La plupart des pays se sont ensuite trouvés dans l’impossibilité de financer les infrastructures indispensables à leur inscription dans la compétition mondiale, et, a fortiori, celles capables de soutenir un réel progrès social. Or c’est par l’investissement en infrastructures humaines, et non par l’ajustement structurel, que progresse l’humanité. L’instabilité chronique qui sévit désormais dans de nombreuses régions du monde nous rappelle le coût des choix qui ont été privilégiés.
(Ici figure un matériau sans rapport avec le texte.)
(* ===== verification/Bpdu.v ===== *)
(** * Bridge protocol data units (ryu/lib/packet/bpdu.py)

    The BPDU classes of IEEE 802.1D: configuration, topology change notification
    and rapid spanning tree, with the bridge and port identifiers that
    ryu/lib/stplib.py compares.  Timers are Python numbers: the decoder yields
    exact multiples of 1/256 second, so a timer is kept as a canonical rational. *)

From Stdlib Require Import ZArith QArith Qcanon Lia.
From stdpp Require Import base list gmap strings numbers.
From S2P Require Import Prelude Struct PktUtils PktHeaders.

Local Close Scope Qc_scope.
Local Close Scope Q_scope.
#[local] Open Scope Z_scope.

Definition BRIDGE_GROUP_ADDRESS : bytes := [0x01; 0x80; 0xc2; 0; 0; 0].
Definition PROTOCOL_IDENTIFIER : Z := 0.
Definition PROTOCOLVERSION_ID_BPDU : Z := 0.
Definition PROTOCOLVERSION_ID_RSTBPDU : Z := 2.
Definition TYPE_CONFIG_BPDU : Z := 0.
Definition TYPE_TOPOLOGY_CHANGE_BPDU : Z := 128.
Definition TYPE_RSTBPDU : Z := 2.
Definition DEFAULT_BRIDGE_PRIORITY : Z := 32768.
Definition DEFAULT_PORT_PRIORITY : Z := 128.
Definition PORT_PATH_COST_10MB : Z := 2000000.
Definition PORT_PATH_COST_100MB : Z := 200000.
Definition PORT_PATH_COST_1GB : Z := 20000.
Definition PORT_PATH_COST_10GB : Z := 2000.
Definition VERSION_1_LENGTH : Z := 0.

(** Seconds. *)
Abbreviation seconds := Qc.
Definition sec (z : Z) : seconds := Q2Qc (inject_Z z).
Definition DEFAULT_MAX_AGE : seconds := sec 20.
Definition DEFAULT_HELLO_TIME : seconds := sec 2.
Definition DEFAULT_FORWARD_DELAY : seconds := sec 15.

Module Bpdu.

(** The attributes of ConfigurationBPDUs and of its subclass RstBPDUs. *)
Record config := Config {
  flags : Z;
  root_priority : Z;
  root_system_id_extension : Z;
  root_mac_address : string;
  root_path_cost : Z;
  bridge_priority : Z;
  bridge_system_id_extension : Z;
  bridge_mac_address : string;
  port_priority : Z;
  port_number : Z;
  message_age : seconds;
  max_age : seconds;
  hello_time : seconds;
  forward_delay : seconds }.

(** The registered classes. *)
Inductive cls := ConfigurationBPDUs | TopologyChangeNotificationBPDUs | RstBPDUs.

Inductive bpdu :=
  | BConfig (c : config)
  | BTcn
  | BRst (c : config).

Definition VERSION_ID (c : cls) : Z :=
  match c with
  | ConfigurationBPDUs | TopologyChangeNotificationBPDUs => PROTOCOLVERSION_ID_BPDU
  | RstBPDUs => PROTOCOLVERSION_ID_RSTBPDU
  end.

Definition BPDU_TYPE (c : cls) : Z :=
  match c with
  | ConfigurationBPDUs => TYPE_CONFIG_BPDU
  | TopologyChangeNotificationBPDUs => TYPE_TOPOLOGY_CHANGE_BPDU
  | RstBPDUs => TYPE_RSTBPDU
  end.

Definition _PACK_STR : string := "!HBB".
Definition _PACK_LEN : nat := calcsize _PACK_STR.
Definition config_PACK_STR : string := "!BQIQHHHHH".
Definition rst_PACK_STR : string := "!B".

Definition PACK_LEN (c : cls) : nat :=
  match c with
  | ConfigurationBPDUs => calcsize config_PACK_STR
  | TopologyChangeNotificationBPDUs => 0
  | RstBPDUs => calcsize rst_PACK_STR
  end.

Definition register_bpdu_type (types : gmap Z (gmap Z cls)) (sub_cls : cls) :
    gmap Z (gmap Z cls) :=
  <[VERSION_ID sub_cls :=
      <[BPDU_TYPE sub_cls := sub_cls]> (default ∅ (types !! VERSION_ID sub_cls))]> types.

Definition _BPDU_TYPES : gmap Z (gmap Z cls) :=
  foldl register_bpdu_type ∅ [ConfigurationBPDUs; TopologyChangeNotificationBPDUs; RstBPDUs].

(** [version_id in _BPDU_TYPES and bpdu_type in _BPDU_TYPES[version_id]] *)
Definition registered (version_id bpdu_type : Z) : option cls :=
  m ← _BPDU_TYPES !! version_id; m !! bpdu_type.

(** ** Identifiers and timers *)

Definition _BRIDGE_PRIORITY_STEP : Z := 4096.
Definition _PORT_PRIORITY_STEP : Z := 16.

Section Ids.
Context `{C : AddrConv}.

(** The six bytes of a 48-bit number, most significant first. *)
Definition mac_bytes (mac_addr : Z) : bytes :=
  reverse ((fun i => Z.land (Z.shiftr mac_addr (8 * i)) 0xff) <$> [0; 1; 2; 3; 4; 5]).

Definition _decode_bridge_id (bridge_id : Z) : res (Z * Z * string) :=
  let priority := Z.land (Z.shiftr bridge_id 48) 0xf000 in
  let system_id_extension := Z.land (Z.shiftr bridge_id 48) 0xfff in
  let mac_addr := Z.land bridge_id 0xffffffffffff in
  mac_address ← bin_to_text MAC (mac_bytes mac_addr);
  Ok (priority, system_id_extension, mac_address).

Definition encode_bridge_id (priority system_id_extension : Z) (mac_address : string) : res Z :=
  b ← text_to_bin MAC mac_address;
  Ok (Z.shiftl (priority + system_id_extension) 48 + be_decode b).

Definition _decode_port_id (port_id : Z) : Z * Z :=
  (Z.land (Z.shiftr port_id 8) 0xf0, Z.land port_id 0xfff).

Definition encode_port_id (priority port_number : Z) : Z :=
  Z.shiftl priority 8 + port_number.

Definition _decode_timer (timer : Z) : seconds := Q2Qc (timer # 256).

Definition _encode_timer (timer : seconds) : seconds := Qcmult timer (sec 256).

(** [timer % (float(1) / 256) == 0] *)
Definition timer_ok (timer : seconds) : bool :=
  (Qden (this (_encode_timer timer)) =? 1)%positive.

(** The argument of [struct.pack] for a number: its integer part. *)
Definition to_int (q : seconds) : Z := Z.quot (Qnum (this q)) (Zpos (Qden (this q))).

(** ** Objects *)

(** [RstBPDUs.check_parameters] *)
Definition check_rst (c : config) : res unit :=
  py_assert (root_priority c mod _BRIDGE_PRIORITY_STEP =? 0);;
  py_assert (bridge_priority c mod _BRIDGE_PRIORITY_STEP =? 0);;
  py_assert (port_priority c mod _PORT_PRIORITY_STEP =? 0);;
  py_assert (timer_ok (message_age c));;
  py_assert (timer_ok (max_age c));;
  py_assert (timer_ok (hello_time c));;
  py_assert (timer_ok (forward_delay c)).

(** [ConfigurationBPDUs.check_parameters] *)
Definition check_config (c : config) : res unit :=
  py_assert (Z.land (Z.shiftr (flags c) 1) 0x3f =? 0);;
  check_rst c.

(** The constructors, which [cls(...)] runs. *)
Definition new_config (c : config) : res bpdu := check_config c;; Ok (BConfig c).
Definition new_rst (c : config) : res bpdu := check_rst c;; Ok (BRst c).

(** [ConfigurationBPDUs.parser] before the constructor, with the rest of the
    buffer. *)
Definition parse_fields (buf : bytes) : res (config * bytes) :=
  vs ← unpack_from config_PACK_STR buf 0;
  match vs with
  | [VInt flags; VInt root_id; VInt root_path_cost; VInt bridge_id; VInt port_id;
     VInt message_age; VInt max_age; VInt hello_time; VInt forward_delay] =>
      '(root_priority, root_ext, root_mac) ← _decode_bridge_id root_id;
      '(bridge_priority, bridge_ext, bridge_mac) ← _decode_bridge_id bridge_id;
      let '(port_priority, port_number) := _decode_port_id port_id in
      Ok (Config flags root_priority root_ext root_mac root_path_cost
            bridge_priority bridge_ext bridge_mac port_priority port_number
            (_decode_timer message_age) (_decode_timer max_age)
            (_decode_timer hello_time) (_decode_timer forward_delay),
          drop (PACK_LEN ConfigurationBPDUs) buf)
  | _ => Err ValueError
  end.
S’il est enfin acquis que l’accroissement des échanges est favorable à la paix et à la concorde entre les hommes, il est cependant moins certain que ces échanges doivent obligatoirement reposer sur le commerce de biens matériels, acheminés de part et d’autre du monde. La diffusion des innovations de toute nature ne requiert pas le commerce des biens mais la coopération des hommes.
Au total, l’efficacité des moteurs de progrès en vigueur depuis 20 ans paraît moins nette qu’on a pu l’affirmer. Relocalisation des activités de production au plus près des marchés, investissements en infrastructures humaines, politiques d’échange centrées sur les savoirs offriraient une alternative tout aussi convaincante.
Sur l’impératif catégorique, enfin, de hausse perpétuelle de la consommation dans les pays développés. Emploi et pouvoir d’achat, y dépendent en effet directement d’une consommation condamnée à croître indéfiniment. Aucune fatalité n’est pourtant de mise. Dans une société du savoir, l’essor des activités de formation et de recherche suffirait à découpler emploi, consommation et prospérité économique.
Ce n’est donc pas tant la possibilité d’un nouveau système qui est en débat que la transition avec l’ancien. De fait, ni les pratiques budgétaires, ni les politiques monétaires pratiquées ces dernières années, ne permettent de financer une telle évolution. La crise a cependant un effet salutaire. En ce qu’elle fait voler en éclat les credos des Etats les plus orthodoxes et remet en cause l’ensemble des conventions, elle ouvre de nouveaux possibles qui semblaient hier interdits.
Les réticences les plus directes à une refonte de l'économie mondiale ne semblent plus provenir aujourd’hui des Etats-Unis. Il est même possible que l’Amérique soit en quête d’un partenaire suffisamment influent pour impulser une nouvelle orientation aux débats. La position et l'unité de l'Europe seront donc déterminantes.